I'm a huge fan of Chinese writer, Eileen Chang, who was at her writing peak in the early 1940s in occupied Shanghai. I've read just about all of her fiction and non-fiction and when she has a new piece translated or re-issued, I am compelled to read it.

So I ordered this UK edition of this novel. It's really wonderful. Though Chang wrote in both Chinese and English, I prefer her work in English translated by a native English speaker (this book translated by Karen Kingsbury) where the language is more fluid and natural.

Plus, as was the custom of the day, Chang herself chose English-equivalent names for her Chinese characters and it's very difficult to read a novel with characters named "Good luck," "Gold Root," "Gold Flower," etc. Most contemporary translators just use the Chinese equivalent (which if one isn't familiar with Chinese can be a bit daunting at first but one gets acclimated to it quickly enough).

Half a Lifelong Romance is classic Eileen Chang: embedded in the deep emotion, pain and psychology of her characters, China and all its political upheavals linger in the background, never making up more than hints or flavours in the story. It's all about human affairs: love, duty, commitment, betrayal. I've written before about the fact that during her lifetime in China, Chang was severely criticized for writing non-politically (when being non-political itself was a terribly politically charged stance), and this novel, too, shows us Chang's deep interest in love and families.

Though it has to be ordered from Amazon.co.uk (possibly some aggregator site can find second-hand copies of it somewhere closer), it's well worth it. It's a really fascinating novel and I've enjoyed it immensely.

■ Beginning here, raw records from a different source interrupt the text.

Lemma write_phase2_ok p last arg n apiflags W a s :
  let limit := tcp_mss_local p in let over := unsent_oversize p in
  let v1 := phase1_vars limit over n last (snd_queuelen p) in
  seg_at a last → 0 < seg_len last → a + seg_len last = W → has_room limit over [last] →
  limit ≤ TCP_MSS → 0 ≤ n < 65536 → 0 ≤ snd_queuelen p < 65535 →
  wp (write_phase2 p last arg (span S W n) apiflags v1)
    (λ r s', asked s s' ∧ match r with Some (v, ext) => tail_ok limit a W n apiflags last v1 v ext | None => True end) s.
Proof.
  intros limit over v1 Hs Hpos HW Hroom Hlim Hn Hql. pose proof Hroom as (Hov & Hl & Hbuf).
  pose proof (opt_length_pos (seg_flags last)). change TCP_MSS with 512 in *.
  unfold write_phase2. rewrite span_length by lia. cbn [wv_pos wv_space wv_queuelen v1 phase1_vars].
  destruct ((_ <? n) && _ && _) eqn:Ec.
  2:{ tcps. split; [apply asked_refl|]. split; cbn; try lia. intros v' Hu. rewrite Z.sub_diag.
      apply (commit_none_ok limit over a W n last v'); (done || lia). }
  assert (over < n ∧ Z.min over n = over) as [Hlt Emin] by lia. rewrite Emin in *.
  set (space := limit - (seg_len last + LWIP_TCP_OPT_LENGTH (seg_flags last)) - over) in *. assert (0 < space) as Hsp by lia.
  set (m := Z.min space (n - over)). assert (0 < m ≤ space ∧ m ≤ n - over) as Hm by lia. clearbody m.
  assert (∀ v b, wv_pos v = over + m → wv_oversize v = tb_room b → wv_queuelen v = snd_queuelen p + 1 → wv_used v = over →
    tb_data b = span S (W + over) m → 0 ≤ tb_room b ≤ space - m →
    (0 < tb_room b → tb_rom b = None) → (has apiflags TCP_WRITE_FLAG_COPY = false → tb_room b = 0) →
    tail_ok limit a W n apiflags last v1 v (Concat b)) as Hconcat.
  { intros v b Ep Eo Eq Eu Hd Hb0 Hrom Hcp. split; rewrite ?Ep, ?Eo, ?Eq; cbn [v1 phase1_vars wv_queuelen]; try lia.
    { intros _ Ef. by apply Hcp. }
    intros v' Hu'. replace (snd_queuelen p + 1 - snd_queuelen p) with 1 by lia.
    apply (commit_concat_ok limit over a W n last v'); rewrite ?Hu'; try (done || lia). }
  eapply wp_bind. eapply wp_lift; [apply mem_read_span; lia|]. cbv beta.
  destruct (has apiflags TCP_WRITE_FLAG_COPY) eqn:Ef.
  - apply wp_bind. eapply wp_mono; [apply prealloc_ok; lia|]. intros [room|] s1 [Has Hr]; tcps; (split; [done|]); [|done].
    apply Hconcat; get_set; cbn [v1 phase1_vars wv_pos wv_queuelen wv_used wv_oversize tb_room tb_rom]; try (done || lia).
    + rewrite Emin. apply u16_small. lia.
    + apply u16_small. lia.
  - destruct (sa_bytes _ _ _ _ Hs) as (bufs & Hp & Hne & Hb). tcps. eapply wp_lift; [unfold seg_bufs; by rewrite Hp|]. cbv beta.
    case_bool_decide as Hext.
    + assert (over = 0) as E0.
      { destruct (Z.lt_ge_cases 0 over) as [Hlt0|]; [|lia]. destruct (Hbuf Hlt0) as (l & b & Hpl & _ & Hrom).
        rewrite Hp in Hpl. injection Hpl as ->. rewrite list_last_snoc in Hext. cbn in Hext. by rewrite Hrom in Hext. }
      tcps. apply wp_assert; [cbn; lia|]. tcps. split; [apply asked_refl|].
      assert (wv_pos (v1 <| wv_pos ::= λ k, u16 (k + m) |>) = m) as Epos.
      { get_set. cbn [v1 phase1_vars wv_pos]. rewrite Emin, E0. apply u16_small. lia. }
      split; rewrite ?Epos; get_set; cbn [v1 phase1_vars wv_queuelen wv_oversize wv_used]; try lia;
        rewrite ?Emin. intros v' Hu. rewrite !Z.sub_diag.
      apply (commit_extend_ok limit over a W n last v'); (rewrite ?Z.min_l by lia; try (done || lia)).
    + tcps. destruct (pbuf_mem _); cbn [negb]; tcps; (split; [by eexists|]); [|done].
      apply Hconcat; get_set; cbn [v1 phase1_vars wv_pos wv_queuelen wv_used wv_oversize tb_room tb_rom];
        rewrite ?Emin; try (done || lia); apply u16_small; lia.
Qed.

It tells the story of a doomed romance and all the complexities of early 20th century Chinese families, the pressures that class and morality forced upon smart hard-working women.

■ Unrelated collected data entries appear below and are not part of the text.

Lemma ack_segments_ok r A B W L N K s :
  sending r A B W L N (pcb s) → mss_ok (pcb s) → L < K ≤ N → K - L ≤ 2147400000 → recv_acked s = 0 →
  0 < cwnd (pcb s) → 0 < ssthresh (pcb s) →
  wp (ack_segments (u32 K)) (λ _ s', ∃ A1, half r A A1 B W K N K (pcb s') ∧ recv_acked s' = A1 - A) s.
Proof.
  intros Hs Hm HK Hnear Hra Hc Hss. unfold ack_segments. tcps. rewrite Hra.
  destruct (ack_new_tuned (u32 K) (pcb s) Hc Hss) as (p1 & E1 & Et & Ew). eapply wp_lift; [exact E1|]. tcps.
  pose proof Hs as [Hq Hla Hnx Ho _]. set (p0 := pcb s <| lastack := u32 K |>).
  assert (tuned p1 = tuned p0) as Et' by (rewrite Et; reflexivity).
  destruct (queued_tuned r A B W p0 p1) as [Hq1 Hm1]; [by destruct Hq|done|done|rewrite Ew; subst p0; get_set; lia|].
  destruct (tuned_fields _ _ Et') as (_ & _ & _ & _ & _ & _ & Ela & Enx & _). subst p0. get_set_in Ela. get_set_in Enx.
  pose proof Hq1 as [_ Q2 Q3 Q4 Q5 Qr Qb Qs _]. pose proof (chain_le _ _ _ Q2). pose proof (chain_le _ _ _ Q3).
  change TCP_SND_BUF with 16384 in *.
  destruct (free_unacked_ok K B (unacked p1) A p1 0) as (A1 & l' & E & Hrest); try (done || (change TCP_SND_BUF with 16384; len_lia) || (by rewrite <- Q4)).
  assert (p1 <| unacked := unacked p1 |> = p1) as Ep by (by destruct p1). rewrite Ep in E.
  eapply wp_lift; [exact E|]. tcps. exists A1. cbn [fst snd]. split; [|lia].
  get_set. destruct Hrest as (Hc1 & HA1 & HK1 & (pre & Epre & _) & Hh). pose proof (chain_le _ _ _ Hc1). split; try done; get_set; try len_lia.
  - rewrite Epre, !clens_app in *. pose proof (clens_pos pre). split; try done; get_set; rewrite ?clens_app; try len_lia.
    1,3: by destruct Hq1.
    change TCP_SND_BUF with 16384. len_lia.
  - destruct l' as [|s1 l']; cbn [app]; [|by left]. destruct (unsent p1); [done|]. by right.
Qed.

Eileen Chang is a very interesting figure. One of the most popular contemporary writers in 1940s
Shanghai, she was forced to leave her beloved city in the early 1950s (the Communists disliked her for a whole host of reasons) where she moved to Hong Kong and then the US, never to return to her homeland. Yet for the rest of her life (she died in 1995), she set all her books there, longing, perhaps, for those streets and familiar smells that were lost to her forever. Towards the end of her life, she was revered, particularly in Taiwan and Hong Kong, and her career got back on track soon after her death. She continues to be one of the most famous writers in the Chinese-speaking world to this day.